What you need to do.
Below is a listing. Write out exactly its lines between the one holding "Definition reasonKindResolutionFailed : string" and the one holding "(** [schema.GroupVersionResource] *)", inclusive.

Supplied records.
□ □ □

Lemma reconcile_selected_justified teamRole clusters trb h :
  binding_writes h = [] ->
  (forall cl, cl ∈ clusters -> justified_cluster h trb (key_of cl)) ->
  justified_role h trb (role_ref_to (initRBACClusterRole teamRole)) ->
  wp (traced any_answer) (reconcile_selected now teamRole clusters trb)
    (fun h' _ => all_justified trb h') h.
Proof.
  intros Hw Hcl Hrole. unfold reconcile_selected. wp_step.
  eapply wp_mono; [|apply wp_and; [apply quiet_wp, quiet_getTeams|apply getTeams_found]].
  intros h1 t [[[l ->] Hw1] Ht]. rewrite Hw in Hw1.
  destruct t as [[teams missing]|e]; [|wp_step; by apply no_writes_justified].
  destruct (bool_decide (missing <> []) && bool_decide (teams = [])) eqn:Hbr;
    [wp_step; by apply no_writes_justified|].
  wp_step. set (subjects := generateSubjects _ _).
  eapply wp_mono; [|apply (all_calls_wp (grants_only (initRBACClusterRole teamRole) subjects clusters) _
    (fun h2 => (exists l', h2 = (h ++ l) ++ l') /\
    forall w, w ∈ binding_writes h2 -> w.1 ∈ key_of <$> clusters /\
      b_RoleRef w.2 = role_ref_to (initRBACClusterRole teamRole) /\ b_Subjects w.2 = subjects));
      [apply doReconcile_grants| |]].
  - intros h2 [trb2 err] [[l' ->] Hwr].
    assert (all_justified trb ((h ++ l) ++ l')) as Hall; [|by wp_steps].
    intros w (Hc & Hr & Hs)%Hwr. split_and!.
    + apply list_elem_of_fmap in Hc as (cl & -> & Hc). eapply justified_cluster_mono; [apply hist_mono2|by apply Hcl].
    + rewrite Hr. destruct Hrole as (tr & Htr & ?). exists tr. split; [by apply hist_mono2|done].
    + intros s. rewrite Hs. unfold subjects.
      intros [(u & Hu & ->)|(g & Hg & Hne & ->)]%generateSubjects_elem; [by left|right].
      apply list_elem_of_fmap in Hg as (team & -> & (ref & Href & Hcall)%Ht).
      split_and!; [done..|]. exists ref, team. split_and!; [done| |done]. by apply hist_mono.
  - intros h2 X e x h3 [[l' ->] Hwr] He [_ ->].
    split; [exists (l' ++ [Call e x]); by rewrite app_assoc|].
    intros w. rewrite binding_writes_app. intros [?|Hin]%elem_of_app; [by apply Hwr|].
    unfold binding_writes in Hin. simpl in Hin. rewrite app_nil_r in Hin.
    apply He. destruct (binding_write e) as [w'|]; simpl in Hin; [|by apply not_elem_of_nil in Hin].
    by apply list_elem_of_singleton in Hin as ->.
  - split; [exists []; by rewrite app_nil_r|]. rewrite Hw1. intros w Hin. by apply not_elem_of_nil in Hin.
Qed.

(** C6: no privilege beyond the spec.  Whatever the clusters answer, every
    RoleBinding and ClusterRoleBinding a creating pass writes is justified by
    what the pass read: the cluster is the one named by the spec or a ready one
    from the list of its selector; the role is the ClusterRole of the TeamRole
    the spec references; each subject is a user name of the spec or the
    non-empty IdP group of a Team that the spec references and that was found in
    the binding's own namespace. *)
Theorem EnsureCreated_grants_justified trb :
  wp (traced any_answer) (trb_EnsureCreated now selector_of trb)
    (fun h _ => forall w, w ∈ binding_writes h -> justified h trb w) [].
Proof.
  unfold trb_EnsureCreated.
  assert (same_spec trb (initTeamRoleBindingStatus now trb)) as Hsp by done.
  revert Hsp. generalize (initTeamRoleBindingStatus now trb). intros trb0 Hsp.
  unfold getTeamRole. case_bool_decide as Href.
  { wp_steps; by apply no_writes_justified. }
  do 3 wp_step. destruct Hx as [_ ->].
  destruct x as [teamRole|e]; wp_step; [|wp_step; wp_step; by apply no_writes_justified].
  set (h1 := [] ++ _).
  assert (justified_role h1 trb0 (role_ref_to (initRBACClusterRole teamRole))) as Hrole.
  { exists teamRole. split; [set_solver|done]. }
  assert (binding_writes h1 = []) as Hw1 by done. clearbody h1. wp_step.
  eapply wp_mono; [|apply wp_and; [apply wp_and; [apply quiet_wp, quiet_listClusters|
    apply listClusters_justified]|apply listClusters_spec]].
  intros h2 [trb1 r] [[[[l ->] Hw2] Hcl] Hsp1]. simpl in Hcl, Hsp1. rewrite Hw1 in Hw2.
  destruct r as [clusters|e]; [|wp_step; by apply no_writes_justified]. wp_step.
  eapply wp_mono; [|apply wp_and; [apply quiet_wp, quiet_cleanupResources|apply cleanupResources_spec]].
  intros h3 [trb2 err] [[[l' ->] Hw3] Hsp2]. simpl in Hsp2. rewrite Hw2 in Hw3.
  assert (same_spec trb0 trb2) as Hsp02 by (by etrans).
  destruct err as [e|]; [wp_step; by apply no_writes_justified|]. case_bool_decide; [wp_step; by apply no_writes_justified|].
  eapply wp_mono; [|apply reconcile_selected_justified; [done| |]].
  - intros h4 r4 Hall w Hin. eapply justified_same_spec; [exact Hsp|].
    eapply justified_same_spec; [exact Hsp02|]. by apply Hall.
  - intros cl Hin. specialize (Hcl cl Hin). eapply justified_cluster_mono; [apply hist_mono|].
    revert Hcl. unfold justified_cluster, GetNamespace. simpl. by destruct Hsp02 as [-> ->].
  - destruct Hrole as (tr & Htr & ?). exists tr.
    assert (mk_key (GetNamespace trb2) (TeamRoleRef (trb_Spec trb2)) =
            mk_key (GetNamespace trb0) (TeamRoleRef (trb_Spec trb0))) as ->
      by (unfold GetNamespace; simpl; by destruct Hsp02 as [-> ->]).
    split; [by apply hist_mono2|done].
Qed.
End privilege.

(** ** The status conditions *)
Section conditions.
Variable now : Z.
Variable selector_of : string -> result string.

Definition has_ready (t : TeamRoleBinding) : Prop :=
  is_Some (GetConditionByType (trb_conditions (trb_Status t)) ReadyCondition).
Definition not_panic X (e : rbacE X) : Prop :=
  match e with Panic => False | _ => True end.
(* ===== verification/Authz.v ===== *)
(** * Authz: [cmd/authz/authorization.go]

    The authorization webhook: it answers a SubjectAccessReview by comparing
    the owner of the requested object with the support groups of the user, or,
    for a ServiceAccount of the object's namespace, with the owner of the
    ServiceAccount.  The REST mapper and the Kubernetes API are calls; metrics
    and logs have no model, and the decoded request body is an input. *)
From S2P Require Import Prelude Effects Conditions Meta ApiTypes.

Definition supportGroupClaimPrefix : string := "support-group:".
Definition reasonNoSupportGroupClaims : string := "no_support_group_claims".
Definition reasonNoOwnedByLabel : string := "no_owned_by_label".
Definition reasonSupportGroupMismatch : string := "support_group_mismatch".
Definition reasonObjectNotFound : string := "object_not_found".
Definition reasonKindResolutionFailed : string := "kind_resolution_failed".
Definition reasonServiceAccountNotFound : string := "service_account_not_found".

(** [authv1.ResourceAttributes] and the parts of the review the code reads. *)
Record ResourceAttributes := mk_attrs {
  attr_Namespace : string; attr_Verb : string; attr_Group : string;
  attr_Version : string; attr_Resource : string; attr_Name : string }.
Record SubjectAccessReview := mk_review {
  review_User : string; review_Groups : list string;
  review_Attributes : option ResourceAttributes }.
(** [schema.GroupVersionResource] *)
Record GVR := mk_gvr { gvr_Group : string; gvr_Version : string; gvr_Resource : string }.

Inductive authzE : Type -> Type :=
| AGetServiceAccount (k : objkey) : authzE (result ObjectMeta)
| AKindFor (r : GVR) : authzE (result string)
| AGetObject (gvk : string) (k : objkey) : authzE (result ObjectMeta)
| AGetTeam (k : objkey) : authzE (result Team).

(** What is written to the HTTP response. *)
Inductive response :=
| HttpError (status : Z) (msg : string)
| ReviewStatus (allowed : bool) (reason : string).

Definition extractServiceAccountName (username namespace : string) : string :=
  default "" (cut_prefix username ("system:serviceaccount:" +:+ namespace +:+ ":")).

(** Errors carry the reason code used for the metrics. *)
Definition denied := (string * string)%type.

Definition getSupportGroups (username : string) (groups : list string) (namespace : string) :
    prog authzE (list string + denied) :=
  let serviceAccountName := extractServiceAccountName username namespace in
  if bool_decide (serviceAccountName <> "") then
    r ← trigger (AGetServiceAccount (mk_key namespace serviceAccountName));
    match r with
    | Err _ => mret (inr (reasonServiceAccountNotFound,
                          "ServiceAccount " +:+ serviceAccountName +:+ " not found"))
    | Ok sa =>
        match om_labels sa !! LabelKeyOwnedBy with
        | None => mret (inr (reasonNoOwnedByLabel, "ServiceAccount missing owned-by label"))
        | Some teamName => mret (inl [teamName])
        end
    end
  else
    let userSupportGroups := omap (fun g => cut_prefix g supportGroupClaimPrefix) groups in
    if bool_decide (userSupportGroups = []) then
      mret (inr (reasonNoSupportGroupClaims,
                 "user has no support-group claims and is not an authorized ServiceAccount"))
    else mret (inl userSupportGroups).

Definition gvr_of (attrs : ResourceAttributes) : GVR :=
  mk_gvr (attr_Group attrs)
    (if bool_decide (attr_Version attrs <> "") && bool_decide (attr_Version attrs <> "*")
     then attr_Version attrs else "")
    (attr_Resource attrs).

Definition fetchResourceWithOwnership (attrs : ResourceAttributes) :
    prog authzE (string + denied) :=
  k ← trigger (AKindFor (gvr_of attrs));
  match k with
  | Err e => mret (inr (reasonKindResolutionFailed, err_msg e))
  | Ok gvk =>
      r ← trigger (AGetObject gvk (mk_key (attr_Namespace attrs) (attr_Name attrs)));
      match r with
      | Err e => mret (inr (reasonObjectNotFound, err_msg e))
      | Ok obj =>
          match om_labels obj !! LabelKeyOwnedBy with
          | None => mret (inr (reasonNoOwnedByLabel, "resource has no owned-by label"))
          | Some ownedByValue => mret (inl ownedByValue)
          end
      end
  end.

□ □ □

Response area.
Definition reasonKindResolutionFailed : string := "kind_resolution_failed".
Definition reasonServiceAccountNotFound : string := "service_account_not_found".

(** [authv1.ResourceAttributes] and the parts of the review the code reads. *)
Record ResourceAttributes := mk_attrs {
  attr_Namespace : string; attr_Verb : string; attr_Group : string;
  attr_Version : string; attr_Resource : string; attr_Name : string }.
Record SubjectAccessReview := mk_review {
  review_User : string; review_Groups : list string;
  review_Attributes : option ResourceAttributes }.
(** [schema.GroupVersionResource] *)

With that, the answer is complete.